[Instructions to follow] Whenever a line below includes "holds", add it to the tally, then give the total and nothing more.

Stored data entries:
+===+

(** * webp2mp4: the conversion strategy selector and its two converters

    A shallow embedding of [main.go].  The program is a driver around two
    external tools (ffmpeg and ImageMagick's convert), so the embedding is
    a small state-and-log monad: the state is the part of the filesystem
    the program manipulates (directory listings), the log records every
    command the program runs, every line it prints and every converter
    it enters.  Everything the program cannot decide by itself (what a
    process exits with, what an image header holds, whether a path exists)
    is read from an environment record [Env], over which all theorems
    quantify. *)

From Stdlib Require Import ZArith List String Ascii Bool Lia.
From Stdlib Require Import DecimalString Sorted OrderedTypeEx.
Import ListNotations.

Open Scope string_scope.
Open Scope Z_scope.

(** ** Go values *)

(** Go's [int] on the 64-bit platforms the tool is released for: a
    two's-complement 64-bit integer, modelled in [Z] with the wrap-around
    of [+] written out. *)
Module GoInt.

Definition bits : Z := 64.
Definition min_int : Z := - 2 ^ (bits - 1).
Definition max_int : Z := 2 ^ (bits - 1) - 1.

Definition in_range (n : Z) : Prop := min_int <= n <= max_int.

Definition wrap (n : Z) : Z := (n - min_int) mod 2 ^ bits + min_int.

Definition add (a b : Z) : Z := wrap (a + b).

(** [a % b]: the remainder of the division truncated towards zero. *)
Definition rem (a b : Z) : Z := Z.rem a b.

(** [fmt.Sprintf("%d", n)] *)
Definition itoa (n : Z) : string := NilZero.string_of_int (Z.to_int n).

End GoInt.

(** Go's [error] values as [fmt.Errorf] and [errors.New] build them: a
    plain message, or a message wrapping the error given to [%w].  In
    both cases [msg] is the complete text [Error()] returns. *)
Inductive error : Type :=
| errorString (msg : string)
| wrapError (msg : string) (cause : error).

Definition Error (e : error) : string :=
  match e with
  | errorString msg => msg
  | wrapError msg _ => msg
  end.

Definition Unwrap (e : error) : option error :=
  match e with
  | errorString _ => None
  | wrapError _ cause => Some cause
  end.

Definition nl : string := String (ascii_of_nat 10) EmptyString.

(** [fmt.Errorf(prefix + "%w", cause)] *)
Definition Errorf_w (prefix : string) (cause : error) : error :=
  wrapError (prefix ++ Error cause) cause.

(** ** The even-dimension correction (main.go, [makeEven]) *)

Definition makeEven (n : Z) : Z :=
  if negb (GoInt.rem n 2 =? 0) then GoInt.add n 1 else n.

(** ** The world the program runs in *)

(** The filesystem as far as the program looks at it: for every
    directory path, its listing (the names of its entries), or [None]
    when the directory does not exist. *)
Definition FS : Type := string -> option (list string).

Definition fs_update (fs : FS) (dir : string) (l : option (list string)) : FS :=
  fun p => if String.eqb p dir then l else fs p.

(** [p] is [dir] itself or lies below it. *)
Definition within (dir p : string) : bool :=
  String.eqb p dir || String.prefix (dir ++ "/") p.

Inductive converter : Type := Direct | Extraction.

(** What a run leaves in its log, in the order it happened. *)
Inductive event : Type :=
| EvEnter (c : converter)
    (* the body of convertDirectly / convertViaExtraction starts *)
| EvExec (path : string) (args : list string) (err : option error)
    (* [Cmd.Run] asked for a process of this program with these
       arguments; [err] is what it returned, the failure to start the
       process included *)
| EvGlob (pattern : string) (matches : list string)
    (* the listing [filepath.Glob] returned *)
| EvMkdirTemp (dir : string)
| EvRemoveAll (dir : string)
| EvStdout (text : string)
| EvStderr (text : string).

(** How the start of an external process ends. *)
Inductive ProcOutcome : Type :=
| StartFailed (err : error)
    (* the binary could not be found or started; no process exists *)
| Exited (code : Z) (output : string) (fs' : FS).
    (* the process ran, wrote [output] to its stdout and stderr, left
       the filesystem as [fs'] and exited with [code] *)

(** Everything outside the program.  A run opens each file at most
    once, so what reading a file yields is given per path. *)
Record Env : Type := {
  (* the error of [os.Stat(path)], if any *)
  os_Stat : string -> option error;
  (* [os.IsNotExist(err)] for a non-nil [err] *)
  os_IsNotExist : error -> bool;
  (* the error of [os.Open(path)], if any *)
  os_Open : string -> option error;
  (* [image.DecodeConfig] on the opened file: an error, or the width and
     height its header holds *)
  image_DecodeConfig : string -> error + (Z * Z);
  (* [ioutil.TempDir("", "webp2mp4_*")]: an error, or the name chosen *)
  ioutil_TempDir : FS -> error + string;
  (* starting program [name] with [args] on a filesystem *)
  run_process : string -> list string -> FS -> ProcOutcome
}.

(** ** The monad: filesystem state and an event log *)

Record Out (A : Type) : Type := mkOut { val : A; log : list event; post : FS }.
Arguments mkOut {A} _ _ _.
Arguments val {A} _.
Arguments log {A} _.
Arguments post {A} _.

Definition M (A : Type) : Type := FS -> Out A.

Definition ret {A} (a : A) : M A := fun fs => mkOut a [] fs.

Definition bind {A B} (m : M A) (f : A -> M B) : M B :=
  fun fs =>
    let '(mkOut a l fs1) := m fs in
    let '(mkOut b l' fs2) := f a fs1 in
    mkOut b (l ++ l') fs2.

Definition emit (e : event) : M unit := fun fs => mkOut tt [e] fs.
Definition getFS : M FS := fun fs => mkOut fs [] fs.
Definition putFS (fs' : FS) : M unit := fun _ => mkOut tt [] fs'.

Declare Scope go_scope.
Delimit Scope go_scope with go.
Notation "x <- m ;; k" := (bind m (fun x => k))
  (at level 61, m at next level, right associativity) : go_scope.
Notation "' pat <- m ;; k" := (bind m (fun x => match x with pat => k end))
  (at level 61, pat pattern, m at next level, right associativity) : go_scope.
Notation "m ;; k" := (bind m (fun _ => k))
  (at level 61, right associativity) : go_scope.
Open Scope go_scope.

(** [if cond { body }] for a body run for its effects. *)
Definition when (cond : bool) (body : M unit) : M unit :=
  if cond then body else ret tt.

(** [defer cleanup] at the head of [body]: [cleanup] runs when [body]
    returns, on whichever path, and the value returned is [body]'s. *)
Definition defer {A} (cleanup : M unit) (body : M A) : M A :=
  r <- body ;; cleanup ;; ret r.

(** [fmt.Printf] and [fmt.Println], with the text already formatted. *)
Definition Printf (text : string) : M unit := emit (EvStdout text).

(** ** strings and path/filepath *)

Definition HasSuffix (s suffix : string) : bool :=
  (String.length suffix <=? String.length s)%nat &&
  String.eqb
    (substring (String.length s - String.length suffix) (String.length suffix) s)
    suffix.

Definition TrimSuffix (s suffix : string) : string :=
  if HasSuffix s suffix
  then substring 0 (String.length s - String.length suffix) s
  else s.

(** [strings.Join(elems, sep)] *)
Definition Join_strings (elems : list string) (sep : string) : string :=
  String.concat sep elems.

Definition slash : ascii := "/"%char.
Definition dot : ascii := "."%char.

(** The loop of [filepath.Ext]: walk back from the last byte to the
    first path separator; at the first dot met, the extension is the
    dot and everything walked over.  [rpath] is the part of the path
    still ahead (reversed), [seen] the bytes already walked over. *)
Fixpoint Ext_loop (rpath : list ascii) (seen : list ascii) : list ascii :=
  match rpath with
  | [] => []
  | c :: rest =>
      if Ascii.eqb c slash then []
      else if Ascii.eqb c dot then c :: seen
      else Ext_loop rest (c :: seen)
  end.

Definition Ext (path : string) : string :=
  string_of_list_ascii (Ext_loop (rev (list_ascii_of_string path)) []).

(** [filepath.Split]: the path up to and including its last separator,
    and the file name after it. *)
Fixpoint Split_loop (rpath : list ascii) (seen : list ascii)
  : list ascii * list ascii :=
  match rpath with
  | [] => ([], seen)
  | c :: rest =>
      if Ascii.eqb c slash then (rev rpath, seen)
      else Split_loop rest (c :: seen)
  end.

Definition Split (path : string) : string * string :=
  let '(d, f) := Split_loop (rev (list_ascii_of_string path)) [] in
  (string_of_list_ascii d, string_of_list_ascii f).

(** [filepath.Join] of a directory and a name, for a directory whose
    name is clean already, as [ioutil.TempDir] returns it when the
    temporary directory of the system is given by a clean path.  The
    lexical clean-up [Join] ends with ([filepath.Clean]) is left out: for
    a name that is not clean, Go passes on the cleaned spelling of the
    same path. *)
Definition Join (dir name : string) : string :=
  if String.eqb dir "" then name else dir ++ "/" ++ name.

(** [filepath.Match] for patterns made of literal bytes, [*] and [?];
    neither wildcard matches a separator. *)
Fixpoint Match_loop (pattern name : list ascii) : bool :=
  match pattern with
  | [] => match name with [] => true | _ => false end
  | p :: pattern' =>
      if Ascii.eqb p "*"%char then
        (fix star (name : list ascii) : bool :=
           Match_loop pattern' name ||
           match name with
           | [] => false
           | c :: name' => negb (Ascii.eqb c slash) && star name'
           end) name
      else
        match name with
        | [] => false
        | c :: name' =>
            (if Ascii.eqb p "?"%char then negb (Ascii.eqb c slash)
             else Ascii.eqb p c)
            && Match_loop pattern' name'
        end
  end.

Definition Match (pattern name : string) : bool :=
  Match_loop (list_ascii_of_string pattern) (list_ascii_of_string name).

(** [sort.Strings]: ascending byte order. *)
Fixpoint insert_sorted (s : string) (l : list string) : list string :=
  match l with
  | [] => [s]
  | x :: l' => if String.leb s x then s :: l else x :: insert_sorted s l'
  end.

Definition sort_Strings (l : list string) : list string :=
  fold_right insert_sorted [] l.

(** [cleanGlobPath]: the directory part of a pattern, ready to be opened. *)
Definition cleanGlobPath (dir : string) : string :=
  if String.eqb dir "" then "."
  else if String.eqb dir "/" then "/"
  else substring 0 (String.length dir - 1) dir.

(** [filepath.Glob] for a pattern whose wildcards are all in its last
    element: the matching names of the directory, sorted, each joined to
    the directory.  The pattern the program builds is of this kind when
    the name of the scratch directory holds no wildcard byte (star,
    question mark, opening bracket, backslash); in a directory name that
    holds one, Go expands it as well.  A directory that cannot be read
    yields no match and no error, as in Go; the malformed-pattern error
    cannot arise for this pattern syntax. *)
Definition Glob_matches (pattern : string) (fs : FS) : list string :=
  let '(dir, file) := Split pattern in
  let dir := cleanGlobPath dir in
  let names := match fs dir with Some names => names | None => [] end in
  map (Join dir) (filter (Match file) (sort_Strings names)).

Definition Glob (pattern : string) : M (list string * option error) :=
  fs <- getFS ;;
  let matches := Glob_matches pattern fs in
  emit (EvGlob pattern matches) ;;
  ret (matches, None).

(** ** os/exec *)

Inductive Writer : Type := os_Stdout | os_Stderr | buffer.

+===+

[Response] 4